(* ===== verification/WebProcessors.v ===== *)
(** * Processors that call a service

    callback ([alert/pipeline/processor/callback]) posts the event, event_update
    ([.../eventupdate]) posts it and decodes the answer into it, and ai_summary
    ([.../aisummary]) asks a chat model for a summary that becomes an annotation.
    The client a processor keeps between calls depends only on its configuration. *)

From Stdlib Require Import Ascii.
From S2P Require Import Prelude GoStrings Json Models RuleModels EventOps Workflow Engine Processors Http Push Channels.
Open Scope string_scope.
Open Scope Z_scope.
Open Scope list_scope.

Module WebConf.
Record HTTPConfig := mkHTTPConfig {
  URL : string;
  Method : string;
  Body : string;
  Headers : gmap string string;
  AuthUsername : string;
  AuthPassword : string;
  Timeout : Z;
  SkipSSLVerify : bool;
  Proxy : string
}.
End WebConf.
Notation HTTPConfig := WebConf.HTTPConfig.

Record CallbackConfig := mkCallbackConfig { cc_HTTPConfig : HTTPConfig }.
Record EventUpdateConfig := mkEventUpdateConfig { eu_HTTPConfig : HTTPConfig }.

Record AISummaryConfig := mkAISummaryConfig {
  ai_HTTPConfig : HTTPConfig;
  ai_ModelName : string;
  ai_APIKey : string;
  ai_PromptTemplate : string;
  ai_CustomParams : gmap string iface
}.

Record Message := mkMessage { msg_Role : string; msg_Content : string }.

(** The contents of the choices. *)
Record ChatCompletionResponse := mkChatCompletionResponse { Choices : list string }.

(** A value of the parameters of a chat request. *)
Inductive chat_param := CMessages (ms : list Message) | CValue (v : iface).

Definition HTTP_STATUS_SUCCESS_MAX : Z := 299.

Section web.
Context {World : Type} `{NW : Network World, GR : GoRange, UL : UrlLib, FL : FloatLib, TL : CtxTemplate}.
Context `{!Json AlertCurEvent, !Json (option AlertCurEvent), !Json (gmap string string), !Json (gmap string chat_param)}.
Context `{!Json ChatCompletionResponse, !Json (list iface), !Json (list (string * iface))}.
Implicit Types (w : World) (c : HTTPConfig) (ctx : WorkflowContext).

(** ** The client and the request *)

Definition web_client c : result HttpClient :=
  if negb (String.eqb (WebConf.Proxy c) "") then
    match url_Parse (WebConf.Proxy c) with
    | Err err => Err ("failed to parse proxy url: " +:+ err)
    | Ok _ => Ok (mkHttpClient (WebConf.Timeout c) false (WebConf.SkipSSLVerify c) (WebConf.Proxy c))
    end
  else Ok (mkHttpClient (WebConf.Timeout c) false (WebConf.SkipSSLVerify c) "").

(** The headers of the configuration override the content type. *)
Definition web_headers c : gmap string string :=
  foldl (λ m kv, <[fst kv := snd kv]> m) {["Content-Type" := "application/json"]} (go_range (WebConf.Headers c)).

Definition web_auth c (r : Request) : Request :=
  if negb (String.eqb (WebConf.AuthUsername c) "") && negb (String.eqb (WebConf.AuthPassword c) "")
  then r <| rq_auth := Some (WebConf.AuthUsername c, WebConf.AuthPassword c) |> else r.

(** Posting the event, which may be nil: the body of the answer, and whether an
    error came from reading it.  The texts of errors end with the configuration,
    which is left out here and below. *)
Definition post_event_to c (event : option AlertCurEvent) w : World * (result string * bool) :=
  match web_client c with
  | Err err => (w, (Err err, false))
  | Ok client =>
      match json_marshal event with
      | Err err => (w, (Err ("failed to marshal event: " +:+ err), false))
      | Ok body =>
          match NewRequest "POST" (WebConf.URL c) body with
          | Err err => (w, (Err ("failed to create request: " +:+ err), false))
          | Ok req =>
              let req := web_auth c (put_headers (web_headers c) req) in
              match http_do client w req with
              | (w, _, Err err) => (w, (Err ("failed to send request: " +:+ err), false))
              | (w, _, Ok resp) =>
                  match rs_error resp with
                  | Some err => (w, (Err ("failed to read response body: " +:+ err), true))
                  | None => (w, (Ok (rs_body resp), false))
                  end
              end
          end
      end
  end.

(** ** callback *)

Definition CallbackConfig_Process (c : option CallbackConfig) w ctx :
    go (World * WorkflowContext * result (returned_ctx * string)) :=
  match c with
  | None => Panic
  | Some c =>
      let '(w, (r, _)) := post_event_to (cc_HTTPConfig c) (WfCtx.Event ctx) w in
      Ret (w, ctx, match r with Err err => Err err | Ok _ => Ok (SameCtx, "callback success") end)
  end.

Definition CallbackConfig_Init `{!Json iface, !Json (option CallbackConfig)} (settings : iface) :
    go (result (Processor World)) :=
  Ret match InitProcessor settings with
      | Err err => Err err
      | Ok c => Ok (PlainProcessor (CallbackConfig_Process c))
      end.

(** ** event_update *)

(** [json.Unmarshal(b, &event)]: into the event the pointer points to.  Null sets
    the local pointer to nil and leaves the event of the workflow; a nil event
    of the workflow stays nil. *)
Definition decode_event (b : string) (event : option AlertCurEvent) : option AlertCurEvent * option error :=
  match event with
  | None => (None, snd (json_unmarshal b (None : option AlertCurEvent)))
  | Some e =>
      if String.eqb (trim_space b) "null" then (Some e, None)
      else let '(e, err) := json_unmarshal b e in (Some e, err)
  end.

Definition EventUpdateConfig_Process (c : option EventUpdateConfig) w ctx :
    go (World * WorkflowContext * result (returned_ctx * string)) :=
  match c with
  | None => Panic
  | Some c =>
      let '(w, (r, _)) := post_event_to (eu_HTTPConfig c) (WfCtx.Event ctx) w in
      match r with
      | Err err => Ret (w, ctx, Err err)
      | Ok b =>
          let '(event, err) := decode_event b (WfCtx.Event ctx) in
          Ret (w, ctx <| WfCtx.Event := event |>,
               match err with
               | Some err => Err ("failed to unmarshal response body: " +:+ err)
               | None => Ok (SameCtx, "")
               end)
      end
  end.

Definition EventUpdateConfig_Init `{!Json iface, !Json (option EventUpdateConfig)} (settings : iface) :
    go (result (Processor World)) :=
  Ret match InitProcessor settings with
      | Err err => Err err
      | Ok c => Ok (PlainProcessor (EventUpdateConfig_Process c))
      end.

(** ** ai_summary *)

(** [strconv.ParseBool]. *)
Definition parse_bool (s : string) : option bool :=
  if bool_decide (s ∈ ["1"; "t"; "T"; "TRUE"; "true"; "True"]) then Some true
  else if bool_decide (s ∈ ["0"; "f"; "F"; "FALSE"; "false"; "False"]) then Some false
  else None.

Definition decode_as {A} `{!Json A} (open str : string) (zero : A) (inj : A → iface) : option iface :=
  if has_prefix (trim_space str) open then
    match json_unmarshal str zero with (v, None) => Some (inj v) | (_, Some _) => None end
  else None.

(** The value a parameter of the form is sent as; it never fails. *)
Definition convertCustomParam (value : iface) : iface :=
  match value with
  | IString str =>
      match parse_float str with
      | Some f =>
          let i := float64_to_int f in
          if float64_eqb f (float_of_int i) then IInt i else IFloat f
      | None =>
          match parse_bool str with
          | Some b => IBool b
          | None =>
              match decode_as "[" str ([] : list iface) IList with
              | Some v => v
              | None => match decode_as "{" str ([] : list (string * iface)) IMap with Some v => v | None => value end
              end
          end
      end
  | _ => value
  end.

Definition chat_params (c : AISummaryConfig) (eventInfo : string) : gmap string chat_param :=
  foldl (λ m kv, <[fst kv := CValue (convertCustomParam (snd kv))]> m)
    {["model" := CValue (IString (ai_ModelName c)); "messages" := CMessages [mkMessage "user" eventInfo]]}
    (go_range (ai_CustomParams c)).

Definition prompt_defs : list string := ["{{$event := .Event}}"; "{{$env := .Env}}"].

Definition prepareEventInfo (c : AISummaryConfig) ctx : result string :=
  let text := join (prompt_defs ++ [ai_PromptTemplate c]) "" in
  match ctx_tpl_parse "prompt" text with
  | Some err => Err ("failed to parse prompt template: " +:+ err)
  | None =>
      match ctx_tpl_execute "prompt" text ctx with
      | Err err => Err ("failed to execute prompt template: " +:+ err)
      | Ok body => Ok body
      end
  end.

Definition chat_answer (resp : Response) : result string :=
  if HTTP_STATUS_SUCCESS_MAX <? StatusCode resp
  then Err ("unexpected status code: " +:+ itoa (StatusCode resp) +:+ ", body: " +:+ rs_body resp)
  else match rs_error resp with
       | Some err => Err ("failed to read response body: " +:+ err)
       | None =>
           match json_unmarshal (rs_body resp) (mkChatCompletionResponse []) with
           | (_, Some err) => Err ("failed to unmarshal response: " +:+ err)
           | (chatResp, None) =>
               match Choices chatResp with
               | [] => Err "no response from AI model"
               | content :: _ => Ok content
               end
           end
       end.

Definition generateAISummary (c : AISummaryConfig) (client : HttpClient) (eventInfo : string) w : World * result string :=
  match json_marshal (chat_params c eventInfo) with
  | Err err => (w, Err ("failed to marshal request body: " +:+ err))
  | Ok jsonData =>
      match NewRequest "POST" (WebConf.URL (ai_HTTPConfig c)) jsonData with
      | Err err => (w, Err ("failed to create request: " +:+ err))
      | Ok req =>
          let req := set_header "Authorization" ("Bearer " +:+ ai_APIKey c) req in
          let req := set_header "Content-Type" "application/json" req in
          match http_do client w (put_headers (WebConf.Headers (ai_HTTPConfig c)) req) with
          | (w, _, Err err) => (w, Err ("failed to send request: " +:+ err))
          | (w, _, Ok resp) => (w, chat_answer resp)
          end
      end
  end.

Definition AISummaryConfig_Process (c : option AISummaryConfig) w ctx :
    go (World * WorkflowContext * result (returned_ctx * string)) :=
  match c with
  | None => Panic
  | Some c =>
      match web_client (ai_HTTPConfig c) with
      | Err err => Ret (w, ctx, Err ("failed to initialize HTTP client: " +:+ err))
      | Ok client =>
          match prepareEventInfo c ctx with
          | Err err => Ret (w, ctx, Err ("failed to prepare event info: " +:+ err))
          | Ok eventInfo =>
              match generateAISummary c client eventInfo w with
              | (w, Err err) => Ret (w, ctx, Err ("failed to generate AI summary: " +:+ err))
              | (w, Ok summary) =>
                  match WfCtx.Event ctx with
                  | None => Panic
                  | Some event =>
                      let event := event <| Event.AnnotationsJSON := <["ai_summary" := summary]> (Event.AnnotationsJSON event) |> in
                      match json_marshal (Event.AnnotationsJSON event) with
                      | Err err => Ret (w, ctx <| WfCtx.Event := Some event |>, Err ("failed to marshal annotations: " +:+ err))
                      | Ok b => Ret (w, ctx <| WfCtx.Event := Some (event <| Event.Annotations := b |>) |>, Ok (SameCtx, ""))
                      end
                  end
              end
          end
      end
  end.

Definition AISummaryConfig_Init `{!Json iface, !Json (option AISummaryConfig)} (settings : iface) :
    go (result (Processor World)) :=
  Ret match InitProcessor settings with
      | Err err => Err err
      | Ok c => Ok (PlainProcessor (AISummaryConfig_Process c))
      end.

(** ** What a service can do to an event *)

(** The event with other annotations. *)
Definition same_but_annotations (e e' : AlertCurEvent) : Prop :=
  ∃ m text, e' = e <| Event.AnnotationsJSON := m |> <| Event.Annotations := text |> ∧
    ∀ k, k ≠ "ai_summary" → m !! k = Event.AnnotationsJSON e !! k.

(** Whatever the service answers, none of the three processors panics on an event or
    drops it.  A callback leaves it as it is, a summary changes at most its
    annotations, and of these only [ai_summary]. *)
Theorem web_processors_keep cb eu ai w ctx e :
  WfCtx.Event ctx = Some e →
  (∃ w' r, CallbackConfig_Process (Some cb) w ctx = Ret (w', ctx, r)) ∧
  (∃ w' e' r, EventUpdateConfig_Process (Some eu) w ctx = Ret (w', ctx <| WfCtx.Event := Some e' |>, r)) ∧
  (∃ w' e' r, AISummaryConfig_Process (Some ai) w ctx = Ret (w', ctx <| WfCtx.Event := Some e' |>, r) ∧
     same_but_annotations e e').
Proof.
  intros He. assert (ctx = ctx <| WfCtx.Event := Some e |>) as Hctx by (destruct ctx; simpl in He; by subst).
  assert (same_but_annotations e e) as Hsame by (exists (Event.AnnotationsJSON e), (Event.Annotations e); by destruct e).
  split_and!.
  - unfold CallbackConfig_Process. destruct (post_event_to _ _ _) as [w' [r b]]. by eexists _, _.
  - unfold EventUpdateConfig_Process, decode_event. destruct (post_event_to _ _ _) as [w' [[b|err] rd]]; rewrite ?He; cycle 1.
    { eexists w', e, _. by rewrite <- Hctx. }
    repeat case_match; simplify_eq; by eexists _, _, _.
  - unfold AISummaryConfig_Process. rewrite He.
    destruct (web_client _) as [client|err]; [|eexists w, e, _; by rewrite <- Hctx].
    destruct (prepareEventInfo ai ctx) as [info|err]; [|eexists w, e, _; by rewrite <- Hctx].
    destruct (generateAISummary ai client info w) as [w' [summary|err]]; [|eexists w', e, _; by rewrite <- Hctx].
    destruct (json_marshal _) as [b|err]; eexists _, _, _; (split; [reflexivity|]).
    + eexists _, b. split; [reflexivity|]. intros k Hk. by rewrite lookup_insert_ne.
    + exists (<["ai_summary" := summary]> (Event.AnnotationsJSON e)), (Event.Annotations e). split; [by destruct e|]. intros k Hk. by rewrite lookup_insert_ne.
Qed.
End web.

_____

**Exercise requirements**
What lines above hold the word "assert"? List them all.

**Expected answer**
  intros He. assert (ctx = ctx <| WfCtx.Event := Some e |>) as Hctx by (destruct ctx; simpl in He; by subst).
  assert (same_but_annotations e e) as Hsame by (exists (Event.AnnotationsJSON e), (Event.Annotations e); by destruct e).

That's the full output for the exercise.